The Rehab Act marked a new way of thinking about disability—as a civil rights issue and not a medical one.
That same year, journalist Geraldo Rivera exposed the atrocities at Willowbrook State School for children with intellectual disabilities, which, like hundreds of institutions in that day, was the only place people with intellectual and mental health disabilities could live. By the time Rivera did his report, lack of dollars and an “out of sight out of mind” mentality had crept in, rendering such institutions no better than the prisons of the 1800’s: places where residents were chained to their beds without adequate food, clothing, education or activities to fill their days.
In 1975, children with disabilities gained the right to a free and appropriate special education through two federal laws—the Education for All Handicapped Children Act and its successor, the Individuals with Disabilities Education Act (IDEA). Until that time, virtually no child with disabilities was educated in the public schools—they would be educated at home for those who could afford it, in expensive private schools, or not at all. By 2010, the gap in high school graduation rates between students with and without disabilities had narrowed to virtually zero, from the high double digits in previous decades. IDEA, and the individualized care it established for special education students, has paved the way for children with disabilities to attend college. The recent passage of the ABLE Act allows families to build savings that can not only the costs associated with disability , but even more important, to achieve economic mobility, without losing eligibility for certain government benefits.
Now, through a combination of legislation, the demographics of an aging population and labor force, and huge changes in societal views and attitudes, the prospects for young people with disabilities, have never been better.
But our work is not yet done. The latest Harris Survey commissioned by the National Organization for Disability showed that only 20% of working aged Americans with disabilities is working. It’s a number that’s virtually unchanged since Harris started polling for NOD nearly thirty years ago.
Chronic unemployment has not been limited to the entry-level labor force. Even among college graduates with disabilities, only 40% are working, compared with more than 70% of all college graduates who are working full time. And of the two in five who are working:
- Nearly three quarters have two jobs.
- 40% are working less than full time.
- It took them twice as long as their non-disabled counterparts to find that job.
- More than a third are earning less than $10,000 annually. That’s below the poverty line.

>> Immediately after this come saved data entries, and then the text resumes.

(** Every entry of [Object.entries(o)] is an own property of [o]. *)
Lemma In_entries {A} (o : JsObject.obj A) kv :
  In kv (JsObject.entries o) -> In kv o.
Proof.
  unfold JsObject.entries, JsObject.string_keys. intros H.
  apply in_app_or in H as [H|H].
  - apply in_map_iff in H as ([n kv'] & <- & H). exact (In_index_keys o n kv' H).
  - apply filter_In in H. apply H.
Qed.

Lemma get_In {A} (o : JsObject.obj A) k v :
  In (k, v) o -> exists v', JsObject.get k o = Some v'.
Proof.
  induction o as [|[k' v0] o IH]; simpl; [intros []|].
  destruct (String.eqb k k') eqn:E; [eauto|].
  intros [H|H]; [|auto].
  injection H as -> _. rewrite String.eqb_refl in E. discriminate.
Qed.

Lemma winner_has_votes pr w :
  getWinningCandidate (Some pr) = Some w ->
  exists v, JsObject.get w (results pr) = Some v.
Proof.
  intros H. destruct (getWinningCandidate_first_max pr w H) as (pre & v & post & Heq & _).
  assert (Hin : In (w, v) (candidate_entries pr)).
  { rewrite Heq. apply in_or_app. right. left. reflexivity. }
  unfold candidate_entries in Hin. apply filter_In in Hin as [Hin _].
  exact (get_In _ _ _ (In_entries _ _ Hin)).
Qed.

(** Claim C5 (amended): in the results view, for a precinct with an
    election record whose winner [w] is returned by [getWinningCandidate],
    the fill is the base color of [w] (the table entry, [#cccccc] for a key
    absent from the table) shaded by the tier of its win margin: below 40
    lightened by 0.4, [[40, 50)] lightened by 0.2, [[50, 60)] unchanged,
    [[60, 80)] darkened by 0.2, from 80 darkened by 0.3; the margin is 0
    when no votes were cast, and a margin of exactly 50 keeps the base
    color. *)
Theorem results_tiers precincts f pr w :
  result (getPrecinctResults precincts (ElectDist f)) = Returned (Some pr) ->
  getWinningCandidate (Some pr) = Some w ->
  (exists v, JsObject.get w (results pr) = Some v /\
     result (stylePrecinctByResults precincts f) =
     result (c <- SpecReading.tier_shade (lookup_or candidateBaseColors w "#cccccc")
                    (SpecReading.win_margin pr v) ;;
             ret (SpecReading.precinct_style c))) /\
  (forall base, SpecReading.tier_shade base 50 = ret base).
Proof.
  intros Hpr Hw. split.
  - destruct (winner_has_votes pr w Hw) as [v Hv].
    exists v. split; [exact Hv|].
    apply getPrecinctResults_found in Hpr.
    unfold stylePrecinctByResults. rewrite Hpr. cbn [bind ret].
    rewrite Hw, Hv.
    unfold SpecReading.win_margin, SpecReading.tier_shade, num_ge.
    destruct (votes pr >? 0)%Z;
      generalize (lookup_or candidateBaseColors w "#cccccc"); intros base;
      ladder_split; try (exfalso; lra);
      repeat match goal with
      | |- context [darkenColor ?b ?a] => destruct (darkenColor b a) as [? [?|?]]
      | |- context [lightenColor ?b ?a] => destruct (lightenColor b a) as [? [?|?]]
      end; reflexivity.
  - intros base. reflexivity.
Qed.

Lemma results_tiers_witness :
  result (stylePrecinctByResults Inputs.snapshot (Inputs.feature 74001)) =
  result (c <- SpecReading.tier_shade (JStr "#2ca02c") 60 ;;
          ret (SpecReading.precinct_style c)).
Proof.
  destruct (results_tiers Inputs.snapshot (Inputs.feature 74001)
              Inputs.pr_three "mamdani-z" (eq_refl _) (eq_refl _))
    as ((v & Hv & Hs) & _).
  rewrite Hs. vm_compute in Hv. injection Hv as <-. vm_compute. reflexivity.
Defined.

(** Claim C5 (counterexample): a non-empty candidate mapping with no
    winner: only write-in votes, or a single candidate keyed by the empty
    string; the fill is the no-data color, with no winning candidate to
    shade. *)
Lemma results_tiers_counterexample :
  (results Inputs.pr_writeins_only <> [] /\
   getWinningCandidate (Some Inputs.pr_writeins_only) = None /\
   result (stylePrecinctByResults Inputs.snapshot (Inputs.feature 74004)) =
     Returned (SpecReading.precinct_style (JStr "#cccccc"))) /\
  (results Inputs.pr_empty_key <> [] /\
   getWinningCandidate (Some Inputs.pr_empty_key) = None /\
   result (stylePrecinctByResults Inputs.snapshot (Inputs.feature 74002)) =
     Returned (SpecReading.precinct_style (JStr "#cccccc"))).
Proof.
  split; (split; [discriminate|split; vm_compute; reflexivity]).
Qed.

(* ------------------------------------------------------------------ *)
(** ** Gen-Z share *)

Lemma insert_index_perm {A} (x : Z * (string * A)) l :
  Permutation (JsObject.insert_index x l) (x :: l).
Proof.
  induction l as [|y l IH]; simpl; [reflexivity|].
  destruct (fst x <=? fst y)%Z; [reflexivity|].
  rewrite IH. apply perm_swap.
Qed.

(** [Object.entries(o)] lists the own properties of [o], reordered. *)
Lemma entries_perm {A} (o : JsObject.obj A) : Permutation (JsObject.entries o) o.
Proof.
  unfold JsObject.entries, JsObject.string_keys.
  induction o as [|[k v] o IH]; simpl; [reflexivity|].
  destruct (JsNum.array_index k).
  - rewrite insert_index_perm. simpl. constructor. exact IH.
  - rewrite <- Permutation_middle. constructor. exact IH.
Qed.

Lemma genZ_step_add acc e : genZ_step acc e == acc + genZ_step 0 e.
Proof.
  destruct e as [k [c|]]; simpl; [|ring].
  destruct (c >? 0)%Z; [|ring].
  repeat match goal with |- context [String.eqb ?a ?b] => destruct (String.eqb a b) end;
    ring.
Qed.

Lemma genZ_fold l acc : fold_left genZ_step l acc == acc + genZ_sum l.
Proof.
  revert acc; induction l as [|e l IH]; intros acc; simpl; [ring|].
  rewrite IH, genZ_step_add. ring.
Qed.

Lemma genZ_sum_perm l l' : Permutation l l' -> genZ_sum l == genZ_sum l'.
Proof.
  induction 1 as [|e l l' _ IH|e e' l|l l' l'' _ IH1 _ IH2]; simpl.
  - reflexivity.
  - fold (genZ_sum l) (genZ_sum l'). rewrite IH. reflexivity.
  - ring.
  - rewrite IH1. exact IH2.
Qed.

Lemma bracket_count_cons k v l name :
  SpecReading.bracket_count ((k, v) :: l) name =
  if String.eqb name k then match v with Some c => c | None => 0%Z end
  else SpecReading.bracket_count l name.
Proof.
  unfold SpecReading.bracket_count. simpl.
  destruct (String.eqb name k); [destruct v|]; reflexivity.
Qed.

Lemma bracket_count_notin l name :
  ~ In name (map fst l) -> SpecReading.bracket_count l name = 0%Z.
Proof.
  unfold SpecReading.bracket_count.
  induction l as [|[k v] l IH]; simpl; [reflexivity|].
  intros Hn. destruct (String.eqb name k) eqn:E.
  - apply String.eqb_eq in E. subst. exfalso. apply Hn. left. reflexivity.
  - apply IH. intros H. apply Hn. right. exact H.
Qed.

With the odds at only two in five that the 2 million college students with disabilities will get a job, that means that’s 1,200,000 will not. That’s not only a terrible injustice; it’s a terrible waste of talent that could be enriching the American workforce. But I have hope that more changes are around the corner.
In the next year we’ll celebrate the 25th Anniversary of the Americans with Disabilities Act. The ADA extended broad protections for people with disabilities, and was as sweeping in its time as the Civil Rights Act of 1964, on which it was modeled.
But perhaps even more significant than the ADA for its potential to dramatically change the employment prospects for Americans with disabilities is a regulation promulgated by the Department of Labor just last year, affecting implementation of Section 503 of the Rehab Act.
The so-called 503 Rule Change requires all federal contractors—a group that employs nearly 25% of the nation’s workforce—to set a goal that 7% of their workforce be comprised of employees with disabilities. If these goals are met, that could mean 600,000 jobs for people with disabilities in the first year alone. The rule affects all job categories, including senior management.
The rule change implicitly understands that the tenacity and problem-solving skills that people with disabilities attain in navigating a world that wasn’t built for them are assets that can be trained towards productivity in the workforce. Companies that employ know how to attractand serve people with disabilities—both as employees and as customers—find numerous benefits. (In fact, opportunity toinvest in such companies and share in those benefits financially may be on the rise.) When we stop seeing people through the blinders of what they cannot do, and understand that people with disabilities are regular people with the full spectrum of talents and abilities, everybody wins.
My ultimate decision to enter the disability field came after seeing Rivera’s film again, and recognizing that, had my son Jacob been born just a couple of decades prior, he would have lived at Willowbrook. I joined the fight that many parents before me waged, to ensure Jacob the rights to live with his own family in his own home and community, to attend school, and to engage in meaningful activities as an adult. But this fight was never just for Jacob. It was for all of us, to progress toward the day when we all see and benefit from the value of all of our citizens.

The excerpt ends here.